I remember moving from California to Texas, when we were officially no longer paying visits to Burbank, Los Angeles, nor Hollywood, and were instead resigned to live the life of regular humans, with school and work and play in a middle class lifestyle. I would cry at night sometimes, missing California and the crushed dreams our move represented to me.
College was the next big transition. Fortunately, I had school and newfound friends (who would later become my best friends) and a roommate to prevent me from crying at night over the loss of my old life.
And now I'm finding myself with no school nor newfound friends. Instead, I have a few coworkers, a boss, and a doctor, old friends who don't seem to serve the purpose of peers at the moment, and a deep, deep hunger for life in Arkansas or anywhere else, for that matter. My eyes, which are dry even at the end of Titanic or other such films, have actually moistened at the thought of the precious people and places in Arkansas that I miss.
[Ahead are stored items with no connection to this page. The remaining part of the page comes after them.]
Lemma take_c_str_no_nul (m : nat) (s : cppstring) : x00 ∉ take m (c_str s).
Proof.
  intros Hin. apply (c_str_no_nul s).
  apply elem_of_take in Hin as (i & Hi & _).
  eapply list_elem_of_lookup_2, Hi.
Qed.

Lemma padded_inj (s t : list byte) (size : nat) :
  x00 ∉ s -> x00 ∉ t -> (length s < size)%nat -> (length t < size)%nat ->
  s ++ replicate (size - length s) x00 = t ++ replicate (size - length t) x00 ->
  s = t.
Proof.
  intros Hs Ht Ls Lt E. apply (f_equal c_str) in E.
  replace (size - length s)%nat with (S (size - 1 - length s)) in E by lia.
  replace (size - length t)%nat with (S (size - 1 - length t)) in E by lia.
  now rewrite !c_str_padded in E.
Qed.

(** X7: two calls of [setName] on the same instance build the same
    frame exactly when the names agree on their characters before the
    first NUL, up to the smaller of the limit and 248, and the short
    names do up to the smaller of their limit and 10.  Nothing else of
    the two strings reaches the adapter. *)
Theorem setName_same_frame (self : Mgmt) (name1 short1 name2 short2 : cppstring) :
  setName_request self name1 short1 = setName_request self name2 short2
  <->
  take (kMaxAdvertisingNameLength `min` 248) (c_str name1)
  = take (kMaxAdvertisingNameLength `min` 248) (c_str name2)
  /\ take (kMaxAdvertisingShortNameLength `min` 10) (c_str short1)
     = take (kMaxAdvertisingShortNameLength `min` 10) (c_str short2).
Proof.
  destruct (setName_buffers self name1 short1) as (En1 & Es1 & Ln1 & Ls1).
  destruct (setName_buffers self name2 short2) as (En2 & Es2 & Ln2 & Ls2).
  split.
  - intros E.
    pose proof (f_equal sn_name E) as Hn.
    pose proof (f_equal sn_shortName E) as Hs.
    rewrite En1, En2 in Hn. rewrite Es1, Es2 in Hs.
    split; eapply padded_inj; try eassumption;
      try apply take_c_str_no_nul; lia.
  - intros [Hn Hs].
    change (mkSetNameRequest (sn_hdr (setName_request self name1 short1))
              (sn_name (setName_request self name1 short1))
              (sn_shortName (setName_request self name1 short1))
            = mkSetNameRequest (sn_hdr (setName_request self name1 short1))
              (sn_name (setName_request self name2 short2))
              (sn_shortName (setName_request self name2 short2))).
    now rewrite En1, En2, Es1, Es2, Hn, Hs.
Qed.

(** X8: [setState] frames do not collide.  Two calls whose command
    codes and controller indices fit 16 bits and whose states fit 8 bits
    hand the adapter the same seven bytes only if all three arguments
    are the same. *)
Theorem setState_image_injective (c i s c' i' s' : Z) :
  0 <= c < 65536 -> 0 <= i < 65536 -> 0 <= s < 256 ->
  0 <= c' < 65536 -> 0 <= i' < 65536 -> 0 <= s' < 256 ->
  Request_bytes (ReqSetState (setState_request c i s))
  = Request_bytes (ReqSetState (setState_request c' i' s')) ->
  c = c' /\ i = i' /\ s = s'
  /\ length (Request_bytes (ReqSetState (setState_request c i s))) = 7%nat.
Proof.
  intros Hc Hi Hs Hc' Hi' Hs' E. simpl in E.
  injection E as Ec0 Ec1 Ei0 Ei1 Es.
  repeat split.
  - rewrite <- (le16_decode_le16 c), <- (le16_decode_le16 c') by assumption.
    now rewrite Ec0, Ec1.
  - rewrite <- (le16_decode_le16 i), <- (le16_decode_le16 i') by assumption.
    now rewrite Ei0, Ei1.
  - rewrite <- (Z_of_byte_of_Z s), <- (Z_of_byte_of_Z s') by assumption.
    now rewrite Es.
Qed.

End FurtherProperties.

(** ** The further properties at concrete inputs *)

Ltac no_nul :=
  vm_compute;
  repeat (apply not_elem_of_cons; split; [discriminate|]);
  apply not_elem_of_nil.

(** The name Gobbledegook and the short name ggk are read back from the
    frame as they were given. *)
Lemma setName_round_trip_witness :
  let name := list_byte_of_string "Gobbledegook" in
  let shortName := list_byte_of_string "ggk" in
  let image :=
    Request_bytes
      (ReqSetName (@setName_request sample_decls sample_self name shortName)) in
  c_str (drop 6 image) = name /\ c_str (drop 255 image) = shortName.
Proof.
  intros name shortName image.
  destruct (@setName_round_trip sample_decls rejecting_transport sample_self
              name shortName sample_world)
    as (image' & _ & -> & _ & Hname & Hshort).
  - no_nul.
  - no_nul.
  - vm_compute. lia.
  - vm_compute. lia.
  - split; assumption.
Defined.

(** The header of a [setState] frame for command 5 on controller 0 is
    read back from its image. *)
Lemma header_round_trip_witness :
  HciHeader_decode
    (Request_bytes (@frame_of sample_decls sample_self (OpSetState 5 0 1)))
  = Some (mkHciHeader 5 0 1).
Proof.
  apply (@header_round_trip sample_decls sample_self (OpSetState 5 0 1)).
  - simpl. lia.
  - intros c i s E. injection E as <- <- <-. lia.
Defined.

(** Two names that differ only after an embedded NUL give the same
    frame. *)
Lemma setName_same_frame_witness :
  @setName_request sample_decls sample_self
     [x41; x42; x00; x43] [x61]
  = @setName_request sample_decls sample_self
     [x41; x42; x00; x44; x45] [x61; x00; x62].
Proof.
  apply (@setName_same_frame sample_decls sample_self).
  split; reflexivity.
Defined.

(** Powering on and powering off are different frames. *)
Lemma setState_image_injective_witness :
  Request_bytes (ReqSetState (setState_request 5 0 1))
  <> Request_bytes (ReqSetState (setState_request 5 0 0)).
Proof.
  intros E.
  apply setState_image_injective in E as (_ & _ & E & _); [|lia ..].
  discriminate E.
Defined.
Lemma snapshot_empty w : nonempty (fst (_snapshot_local w)) = false ->
  proxy_list w = [].
Proof.
  rewrite snapshot_fst. destruct (nonempty (usable w)) eqn:Hu; [congruence|].
  now destruct (proxy_list w).
Qed.

(** A seeding that leaves the list empty has read the file and found no
    address in it. *)
Lemma ensure_empty env w :
  proxy_list (_ensure_global_proxies env w) = [] ->
  proxy_list w = []
  /\ _get_proxies (read_file env (tick w) PROXY_FILE) = []
  /\ tick (_ensure_global_proxies env w) = S (tick w)
  /\ trace (_ensure_global_proxies env w) = EvRead PROXY_FILE :: trace w.
Proof.
  unfold _ensure_global_proxies.
  destruct (proxy_list w) as [|x l] eqn:Hl; cbn [nonempty]; [|congruence].
  cbn [advance log proxy_list]. rewrite Hl. cbn [nonempty negb andb].
  destruct (_get_proxies _) as [|y l']; cbn; [easy|congruence].
Qed.

(** The block that refills the local snapshot. *)
Lemma resnapshot_log env w :
  shuffle_ok env ->
  match resnapshot env w with
  | (Some (l, j), w') => j = 0%nat /\ l <> [] /\ quiet w w'
  | (None, w') =>
      quiet w w' /\ proxy_list w' = []
      /\ _get_proxies (read_file env (tick w) PROXY_FILE) = []
      /\ tick w' = S (tick w)
      /\ trace w' = EvRead PROXY_FILE :: trace w
  end.
Proof.
  intros Hs. rewrite resnapshot_eq. cbn zeta.
  set (w1 := _ensure_global_proxies env w).
  assert (Hq : quiet w (snd (_snapshot_local w1)))
    by exact (quiet_trans _ _ _ (ensure_quiet env w) (snapshot_quiet w1)).
  destruct (nonempty (fst (_snapshot_local w1))) eqn:Hne.
  - split; [reflexivity|]. split.
    + intros Hnil. apply nonempty_true in Hne. apply Hne.
      apply Permutation_nil. rewrite <- Hnil. symmetry. apply Hs.
    + exact (quiet_trans _ _ _ Hq (shuffle_quiet _ _)).
  - apply snapshot_empty in Hne.
    destruct (ensure_empty env w Hne) as (_ & Hg & Ht & Htr).
    split; [exact Hq|]. rewrite snapshot_list, snapshot_tick, snapshot_trace.
    now repeat split.
Qed.

(** ** The loop *)

Lemma ends_as_earlier env n budget during res w' o :
  failed_attempt o = true ->
  ends_as env n budget during res w' ->
  ends_as env n (S budget) (during ++ [o]) res w'.
Proof.
  intros Ho. destruct res as [r|[|m st|]|]; cbn [ends_as]; try easy.
  - intros (rest & -> & Hf & Hr & Hlen). exists (rest ++ [o]).
    split; [reflexivity|]. split.
    + rewrite forallb_app, Hf. cbn. now rewrite Ho.
    + split; [exact Hr|]. rewrite length_app. cbn in *. lia.
  - intros (Hf & Hlen & Hrest). split.
    + rewrite forallb_app, Hf. cbn. now rewrite Ho.
    + rewrite length_app. cbn. split; [lia|exact Hrest].
  - intros (-> & Hf & Hlen & Hst). split; [reflexivity|]. split.
    + rewrite forallb_app, Hf. cbn. now rewrite Ho.
    + rewrite length_app. cbn. split; [lia|exact Hst].
Qed.
(** * HSE TrolleyGAR scraper: table decoding and threshold inference

    A shallow embedding of the parsing and inference code of the repository:

    - [get_colors/scrape_colors.py]: [extract_color], [scrape_with_colors],
      [scrape_with_colors_v2], [scrape_date_range], [find_color_boundaries];
    - [get_colors/analyze_boundaries.py]: [analyze_hospital_thresholds],
      [find_exact_boundaries];
    - [old_code/scrape_hse_data.py]: [scrape_hse_trolleygar], [save_to_csv],
      [scrape_date_range], [save_to_sqlite], [remove_duplicates_from_db],
      [update_daily];
    - [dash_app/app.py]: [highlight_row].

    Conventions of the embedding.

    - A BeautifulSoup cell is a record of what the code reads from it: its
      stripped text, its [colspan] as [int(...)] yields it, its class list and
      its [width] attribute.
    - Python strings are [string]s (byte strings, UTF-8 for text outside ASCII).
    - A pandas frame is the list of its rows, in index order.  The column
      [total_num] produced by [pd.to_numeric(..., errors='coerce')] is an
      [option Z]: [None] is NaN.  Counts are whole numbers.  pandas keeps
      them as int64, or as float64 as soon as the column misses a value:
      adding one wraps at 2^63 in the first (written out as [int64_add]) and
      stops being exact at 2^53 in the second, so the theorems about
      thresholds assume counts below 2^53 in size ([exact_counts]), where
      both are the arithmetic of [Z].
    - A colour read back from a file is text, or NaN where the file had
      nothing: an [option string].  NaN differs from every value, itself
      included ([color_ne]).
    - [sort_values] is pandas' default (quicksort), which promises an
      ascending arrangement of the rows and nothing about ties: it is a
      parameter of the functions that call it, and the theorems assume only
      that contract.  [stable_sort_values] is one instance, used to run the
      functions on concrete frames.
    - A CSV file is the frame whose text it holds, cell by cell: text, a
      number or nothing.  [pd.read_csv] types every column anew from its
      text, so it is a parameter of [save_to_csv]; [read_csv_plain] is an
      instance for files of plain numbers and text.
    - A request ([requests.get] up to [soup.find('table')]) is a function
      from the address to what it raises or returns; the clock and the
      rendering of dates are parameters.
    - A [while] loop over a cursor is a fixpoint on fuel; the cursor grows by
      at least one per turn, so the number of cells is enough fuel, and the
      exit lemmas show the loops leave through their own test. *)

From Stdlib Require Import String Ascii List ZArith Bool Arith Lia.
From Stdlib Require Import Permutation Sorted.
From Stdlib Require OrderedTypeEx.
Import ListNotations.

Local Open Scope string_scope.
Local Open Scope list_scope.

(* ===================================================================== *)
(** ** Python string operations used by the scrapers *)
(* ===================================================================== *)

Module PyStr.

(** [c.lower()] on one byte: ASCII upper-case letters move down, every
    other byte stays.  On valid UTF-8 the bytes of a character above U+007F
    are all above 127, and no such character lower-cases to a letter of the
    keywords searched for here (they have no [k] and no [i]), so the byte
    view and Python's code-point view agree on every test below. *)
Definition lower_ascii (c : ascii) : ascii :=
  let n := nat_of_ascii c in
  if ((65 <=? n) && (n <=? 90))%nat then ascii_of_nat (n + 32) else c.

Fixpoint lower (s : string) : string :=
  match s with
  | EmptyString => EmptyString
  | String c s' => String (lower_ascii c) (lower s')
  end.

(** [s.startswith(p)] *)
Definition startswith (p s : string) : bool := String.prefix p s.

(** [sub in s]: some suffix of [s] starts with [sub]. *)
Fixpoint contains (sub s : string) : bool :=
  String.prefix sub s
  || match s with
     | EmptyString => false
     | String _ s' => contains sub s'
     end.

(** [s.endswith(suf)]: some suffix of [s] is [suf]. *)
Fixpoint endswith (suf s : string) : bool :=
  String.eqb s suf
  || match s with
     | EmptyString => false
     | String _ s' => endswith suf s'
     end.

(** Truthiness of a string: [if s:] *)
Definition truthy (s : string) : bool := negb (String.eqb s "").

(** [x in [a, b, ...]] for an attribute that may be missing ([None]). *)
Definition opt_in (x : option string) (l : list string) : bool :=
  match x with
  | None => false
  | Some s => existsb (String.eqb s) l
  end.

(** [sorted(...)] on strings, as a stable insertion sort on the byte order
    (which is the code-point order on UTF-8). *)
Fixpoint insert_sorted (x : string) (l : list string) : list string :=
  match l with
  | [] => [x]
  | y :: l' => if String.leb x y then x :: l else y :: insert_sorted x l'
  end.

Definition sorted (l : list string) : list string :=
  fold_right insert_sorted [] l.

End PyStr.

(* ===================================================================== *)
(** ** Table cells *)
(* ===================================================================== *)

Record Cell : Type := mkCell {
  text : string;            (* cell.get_text(strip=True) *)
  colspan : Z;              (* int(cell.get('colspan', 1)) *)
  classes : list string;    (* cell.get('class', []) *)
  width : option string     (* cell.get('width') *)
}.

(** pandas' [unique()] and [drop_duplicates()]: first occurrences, in order
    of appearance. *)
Section Unique.
Context {A : Type} (eqb : A -> A -> bool).

Fixpoint unique_from (seen : list A) (l : list A) : list A :=
  match l with
  | [] => []
  | x :: l' =>
      if existsb (eqb x) seen then unique_from seen l'
      else x :: unique_from (x :: seen) l'
  end.

Definition unique (l : list A) : list A := unique_from [] l.
End Unique.

(* ===================================================================== *)
(** ** The columns of a frame that the boundary analyses read *)
(* ===================================================================== *)

Module Frame.

(** One row of the frame after the [pd.to_numeric] line.  [N] is
    [option Z] for the frame as loaded (NaN is [None]) and [Z] once
    [dropna] has removed the rows without a number. *)
Record Row (N : Type) : Type := mkRow {
  date : string;
  hospital : string;
  total_num : N;
  total_color : option string   (* [None] is NaN: no colour in the file *)
}.
Arguments mkRow {N} _ _ _ _.
Arguments date {N} _.
Arguments hospital {N} _.
Arguments total_num {N} _.
Arguments total_color {N} _.

(** [a != b] on two colour cells: NaN is unequal to everything, NaN
    included. *)
Definition color_ne (a b : option string) : bool :=
  match a, b with
  | Some x, Some y => negb (String.eqb x y)
  | _, _ => true
  end.

(** [a == c] for a colour cell and a literal. *)
Definition color_is (c : string) (a : option string) : bool :=
  match a with
  | Some x => String.eqb x c
  | None => false
  end.

(** A colour cell as an f-string prints it. *)
Definition show_color (a : option string) : string :=
  match a with
  | Some x => x
  | None => "nan"
  end.

(** [df[df['hospital'] == hospital]] *)
Definition select_hospital {N} (h : string) (df : list (Row N)) : list (Row N) :=
  filter (fun r => String.eqb (hospital r) h) df.

(** [hosp_data.dropna(subset=[...])] *)
Fixpoint dropna (df : list (Row (option Z))) : list (Row Z) :=
  match df with
  | [] => []
  | r :: df' =>
      match total_num r with
      | Some n => mkRow (date r) (hospital r) n (total_color r) :: dropna df'
      | None => dropna df'
      end
  end.

(** The contract of [sort_values] on a NaN-free frame: the same rows,
    counts ascending. *)
Definition count_le (a b : Row Z) : Prop := (total_num a <= total_num b)%Z.

Definition sort_contract (sort_values : list (Row Z) -> list (Row Z)) : Prop :=
  forall l, Permutation l (sort_values l) /\ Sorted count_le (sort_values l).

(** A stable instance, for running the analyses. *)
Fixpoint insert_by_count (x : Row Z) (l : list (Row Z)) : list (Row Z) :=
  match l with
  | [] => [x]
  | y :: l' =>
      if (total_num x <=? total_num y)%Z then x :: l
      else y :: insert_by_count x l'
  end.

Definition stable_sort_values (l : list (Row Z)) : list (Row Z) :=
  fold_right insert_by_count [] l.

(** Consecutive rows of a frame, as the [prev]/[row] scans see them. *)
Definition adjacent_pairs {A} (l : list A) : list (A * A) := combine l (tl l).

End Frame.

(* ===================================================================== *)
(** ** get_colors/scrape_colors.py *)
(* ===================================================================== *)

Module ScrapeColors.
Import PyStr.

(** The three tests made on one class, in the order of the [if]/[elif]
    chain. *)
Definition has_green (cls : string) : bool := contains "green" (lower cls).
Definition has_red (cls : string) : bool := contains "red" (lower cls).
Definition has_amber (cls : string) : bool :=
  contains "orange" (lower cls) || contains "amber" (lower cls)
  || contains "yellow" (lower cls).

(** [extract_color]: the [for cls in classes] loop; the first class that
    passes one of the tests decides. *)
Fixpoint extract_color_classes (cls_list : list string) : string :=
  match cls_list with
  | [] => "none"
  | cls :: rest =>
      if has_green cls then "green"
      else if has_red cls then "red"
      else if has_amber cls then "amber"
      else extract_color_classes rest
  end.

Definition extract_color (cell : Cell) : string :=
  extract_color_classes (classes cell).
Lemma lstrip_blank (s : string) : all_space s = true -> lstrip s = "".
Proof.
  revert s. apply (by_length (fun s => all_space s = true -> lstrip s = "")).
  intros s IH Hs. rewrite all_space_step in Hs. rewrite lstrip_step.
  destruct s as [|x s']; [reflexivity|].
  destruct (head_space (String x s')) as [rest|] eqn:Hhead; [|discriminate].
  destruct (head_space_split _ _ Hhead) as (c & _ & _ & Hlt).
  now apply IH.
Qed.

Lemma no_space_at_the_end_of_nothing : ~ ends_with_space "".
Proof.
  intros (p & c & Heq & Hc).
  destruct (space_char_nonempty c Hc) as (a & c' & ->).
  destruct p; discriminate.
Qed.

Lemma rstrip_split (s : string) :
  exists r : string,
    s = (rstrip s ++ r)%string
    /\ all_space r = true
    /\ ~ ends_with_space (rstrip s).
Proof.
  induction s as [|a s (r & Heq & Hr & Hend)].
  - exists EmptyString. repeat split.
    apply no_space_at_the_end_of_nothing.
  - cbn [rstrip]. cbv zeta.
    destruct (is_space_char (String a (rstrip s))) eqn:Hc.
    + exists (String a s). repeat split.
      * rewrite Heq at 1.
        change (String a (rstrip s ++ r))
          with (String a (rstrip s) ++ r)%string.
        apply all_space_app; [now apply all_space_char|exact Hr].
      * apply no_space_at_the_end_of_nothing.
    + exists r. repeat split.
      * simpl. now rewrite <- Heq.
      * exact Hr.
      * intros (p & c & Hp & Hsp). destruct p as [|x p].
        -- simpl in Hp. subst c. congruence.
        -- simpl in Hp. injection Hp as _ Hp. apply Hend. now exists p, c.
Qed.
(** * Referral reconciliation: a shallow embedding and its properties

    The development follows the TypeScript sources of the referral
    dashboard:

    - the reconciliation engine [reconcile] (grouping, deduplication, gap
      counting, replay, choice of the active appointment);
    - the summaries [getDerivedMetrics] and [computeDataQualitySummary];
    - the [ChunkedBatchWriter] in front of Firestore;
    - the middlewares [authenticate] and [requireAdmin];
    - the handler of [POST /uploads].

    Modelling choices.

    - JavaScript numbers that hold sequence numbers and counters are
      integers on the paths below and are modelled by [Z]; strings are
      [String.string].  Counters and the sums over them are exact.
      Sequence numbers are as large as a double can be, so the arithmetic
      on them rounds as the arithmetic of doubles does ([JsNumber]).
    - A plain object used as a dictionary is the list of its own properties
      in creation order, together with what the language adds on top:
      enumeration puts array-index keys first, and reading a key that is
      not an own property falls through to [Object.prototype].
    - A function that can throw returns an [outcome].
    - A Firestore reference is the list of the segments of its path, built
      the way the client builds it: ids are split at ["/"], and a
      reference that does not name a document throws.
    - What the code takes from outside is a parameter: [parseISO] of
      date-fns, the token verifier and the user store of Firebase, the
      identifiers and timestamps drawn by a request, and the engine that
      the server imports from its own domain folder. *)

From Stdlib Require Import ZArith NArith List String Ascii Bool Lia.
From Stdlib Require Import Permutation Sorted DecimalString.
Import ListNotations.

Local Open Scope string_scope.
Local Open Scope Z_scope.
Local Open Scope list_scope.

Set Implicit Arguments.

(* ================================================================== *)
(** * Stable sorting, as [Array.prototype.sort] with a comparator *)
(* ================================================================== *)

Module JsArray.

Section Sort.
Context {A : Type}.
Variable cmp : A -> A -> Z.

(** [x] is placed before the first element it does not compare greater
    than, so elements that compare equal keep their input order. *)
Fixpoint insert (x : A) (l : list A) : list A :=
  match l with
  | [] => [x]
  | y :: ys => if cmp x y <=? 0 then x :: y :: ys else y :: insert x ys
  end.

Fixpoint sort (l : list A) : list A :=
  match l with
  | [] => []
  | x :: xs => insert x (sort xs)
  end.
End Sort.

End JsArray.

(* ================================================================== *)
(** * Plain objects used as dictionaries *)
(* ================================================================== *)

Module JsObject.

(** The property names every object literal inherits from
  [Object.prototype]. *)
Definition inherited_names : list string :=
  [ "constructor"; "__defineGetter__"; "__defineSetter__"; "hasOwnProperty";
    "__lookupGetter__"; "__lookupSetter__"; "isPrototypeOf";
    "propertyIsEnumerable"; "toString"; "valueOf"; "__proto__";
    "toLocaleString" ].

Definition inherited (k : string) : bool :=
  existsb (String.eqb k) inherited_names.

Definition digit_of (c : ascii) : option N :=
  let n := N_of_ascii c in
  if ((48 <=? n) && (n <=? 57))%N then Some (n - 48)%N else None.

Fixpoint digits_value (s : string) (acc : N) : option N :=
  match s with
  | EmptyString => Some acc
  | String c s' =>
      match digit_of c with
      | Some d => digits_value s' (10 * acc + d)%N
      | None => None
      end
  end.

(** An array index is a canonical decimal numeral below [2^32 - 1]. *)
Definition array_index (k : string) : option N :=
  match k with
  | EmptyString => None
  | String "0"%char EmptyString => Some 0%N
  | String "0"%char _ => None
  | _ =>
      match digits_value k 0 with
      | Some n => if (n <? 4294967295)%N then Some n else None
      | None => None
      end
  end.

Definition is_index (k : string) : bool :=
  match array_index k with Some _ => true | None => false end.

Definition index_of (k : string) : Z :=
  match array_index k with Some n => Z.of_N n | None => 0 end.

Section Props.
Context {V : Type}.

(** Own properties, in creation order. *)
Definition props := list (string * V).

Fixpoint own_get (k : string) (o : props) : option V :=
  match o with
  | [] => None
  | (k', v) :: o' => if String.eqb k k' then Some v else own_get k o'
  end.

(** Writing an own property keeps its place; a new one goes last. *)
Fixpoint own_set (k : string) (v : V) (o : props) : props :=
  match o with
  | [] => [(k, v)]
  | (k', v') :: o' =>
      if String.eqb k k' then (k', v) :: o' else (k', v') :: own_set k v o'
  end.

(** The order of [Object.keys], [Object.values] and [Object.entries]:
    array indices ascending, then the other keys in creation order. *)
Definition entries (o : props) : list (string * V) :=
  JsArray.sort (fun a b => index_of (fst a) - index_of (fst b))
               (filter (fun kv => is_index (fst kv)) o)
  ++ filter (fun kv => negb (is_index (fst kv))) o.

Definition keys (o : props) : list string := map fst (entries o).
Definition values (o : props) : list V := map snd (entries o).
End Props.

Arguments props : clear implicits.

End JsObject.

(* ================================================================== *)
(** * Domain model (models.ts) *)
(* ================================================================== *)

Record Payload := {
  p_status : option string;
  p_appt_id : option string;
  p_start_time : option string
}.

Record ReferralEvent := {
  referral_id : string;
  seq : Z;
  type : string;
  payload : Payload
}.

Record Appointment := {
  appt_id : string;
  start_time : string
}.

Record Metrics := {
  duplicates : Z;
  seqGaps : Z;
  terminalOverrides : Z;
  reschedules : Z;
  cancelledAppts : Z
}.

(** What the prototype slot of an [appointments] object can hold.  It
  starts as [Object.prototype]; an assignment to the key ["__proto__"]
  reaches the inherited setter and replaces it by the assigned
  appointment, or by [null]. *)
Inductive Prototype :=
| ProtoObject
| ProtoAppointment (a : Appointment)
| ProtoNull.

(** The [appointments] record of a referral: own entries ([None] is the
  cancelled marker [null]) and the prototype slot. *)
Record Appointments := {
  own : JsObject.props (option Appointment);
  proto : Prototype
}.

Record ReferralState := {
  st_referral_id : string;
  status : string;
  active_appointment : option Appointment;
  metrics : Metrics;
  events : list ReferralEvent;
  appointments : Appointments
}.

Definition ReconciledMap := JsObject.props ReferralState.

(** A call either returns or throws. *)
Inductive JsError := TypeError | Error.

Inductive outcome (A : Type) :=
| Returned (a : A)
| Raised (e : JsError).

Arguments Returned {A} a.
Arguments Raised {A} e.

(* ================================================================== *)
(** * Integer-valued numbers *)
(* ================================================================== *)

(** A JavaScript number is a double.  The integers among the doubles are
    kept as [Z]; a sum or difference of two of them is the exact result
    rounded to 53 significant bits, to the nearest double and, halfway
    between two, to the one with the even significand.  Up to [2 ^ 53]
    in magnitude nothing is rounded.  Results past the largest finite
    double (about 1.8e308) would be infinite and are not modelled. *)
Module JsNumber.

Definition round (z : Z) : Z :=
  let a := Z.abs z in
  if a <? 2 ^ 53 then z
  else
    let e := Z.log2 a - 52 in
    let q := a / 2 ^ e in
    let r := a mod 2 ^ e in
    let half := 2 ^ (e - 1) in
    let up := (half <? r) || ((r =? half) && Z.odd q) in
    Z.sgn z * ((if up then q + 1 else q) * 2 ^ e).

Definition add (a b : Z) : Z := round (a + b).
Definition sub (a b : Z) : Z := round (a - b).

(** ** [Number.prototype.toString], as a template string applies it *)

Definition decimal (n : Z) : string := NilZero.string_of_int (Z.to_int n).

(** The multiple of [10 ^ (n - k)] next to [a] that reads back as [a]: the
    nearer of the two neighbours when both do. *)
Definition candidate (a n k : Z) : option Z :=
  let scale := 10 ^ (n - k) in
  let lo := a / scale * scale in
  let hi := lo + scale in
  match round lo =? a, round hi =? a with
  | true, true =>
      if a - lo <? hi - a then Some lo
      else if hi - a <? a - lo then Some hi
      else if Z.even (a / scale) then Some lo else Some hi
  | true, false => Some lo
  | false, true => Some hi
  | false, false => None
  end.

(** The decimal with the fewest significant digits that reads back as
    [a]; seventeen digits always suffice for a double. *)
Fixpoint shortest_from (fuel : nat) (a n k : Z) : Z :=
  match fuel with
  | O => a
  | S fuel =>
      match candidate a n k with
      | Some c => c
      | None => shortest_from fuel a n (k + 1)
      end
  end.

Definition shortest (a : Z) : Z :=
  shortest_from 17 a (Z.of_nat (String.length (decimal a))) 1.

Fixpoint strip_zeros (s : string) : string :=
  match s with
  | EmptyString => EmptyString
  | String c rest =>
      match strip_zeros rest with
      | EmptyString =>
          if Ascii.eqb c "0" then EmptyString else String c EmptyString
      | t => String c t
      end
  end.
This transition is difficult. Unlike other transitions, I don't find myself in a new place; rather, I'm in an old place with friend groups whittled down, and those that remain being those that I don't prefer. I have deadlines over my head, a job that challenges me, and a constant yearning to just escape to another country. The worst part is that I have the money to leave, but I CAN'T BECAUSE WHAT IF I DO GET AN INTERVIEW AND A CHANCE TO GO TO MEDICAL SCHOOL??? THEN I WOULD NEED TO BE IN THE COUNTRY.